Lemma dump_datagrams_sound count kind self result h h' found : route_ok self →
  dump_datagrams count kind self result h = (h', Ok found) → N.of_nat (length result) <= max_objects kind →
  ∃ objects events, h' = h ++ events ∧ found = result ++ objects ∧ dump_events kind self objects events ∧
    N.of_nat (length found) <= max_objects kind.
Proof.
  intros [Hs Hp]. revert result h. induction count as [|count IH]; intros result h; cbn [dump_datagrams]; [done|]. intros E Hr.
  apply stM_bind_Ok in E as (h1 & packet & (message & -> & Ha)%receive_Ok & E).
  apply stM_bind_Ok in E as (? & messages & [-> Em]%st_lift_Ok & E). apply (parse_datagram_Ok _ _ _ _ Hs Hp) in Em as [Em _].
  apply stM_bind_Ok in E as (? & [complete result'] & [-> Ed]%st_lift_Ok & E).
  apply dump_messages_sound in Ed as (objects & Ho & -> & Hb & Hc). specialize (Hb Hr). destruct complete.
  - destruct Hc as (finish & -> & Hf). injection E as <- <-. exists (nm_payload <$> objects), [Ev_Receive message].
    split; [done|]. split; [done|]. split; [by eapply dump_last|done].
  - subst messages. apply IH in E as (rest & events & -> & -> & He & Hl); [|done].
    exists ((nm_payload <$> objects) ++ rest), (Ev_Receive message :: events). rewrite <- !(assoc_L (++)).
    split; [done|]. split; [done|]. split; [by eapply dump_more|]. by rewrite <- (assoc_L (++)) in Hl.
Qed.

------------------------------

### [Work order]
Copy out each line of the entries that holds "destruct".

### [Task result]
  apply dump_messages_sound in Ed as (objects & Ho & -> & Hb & Hc). specialize (Hb Hr). destruct complete.
  - destruct Hc as (finish & -> & Hf). injection E as <- <-. exists (nm_payload <$> objects), [Ev_Receive message].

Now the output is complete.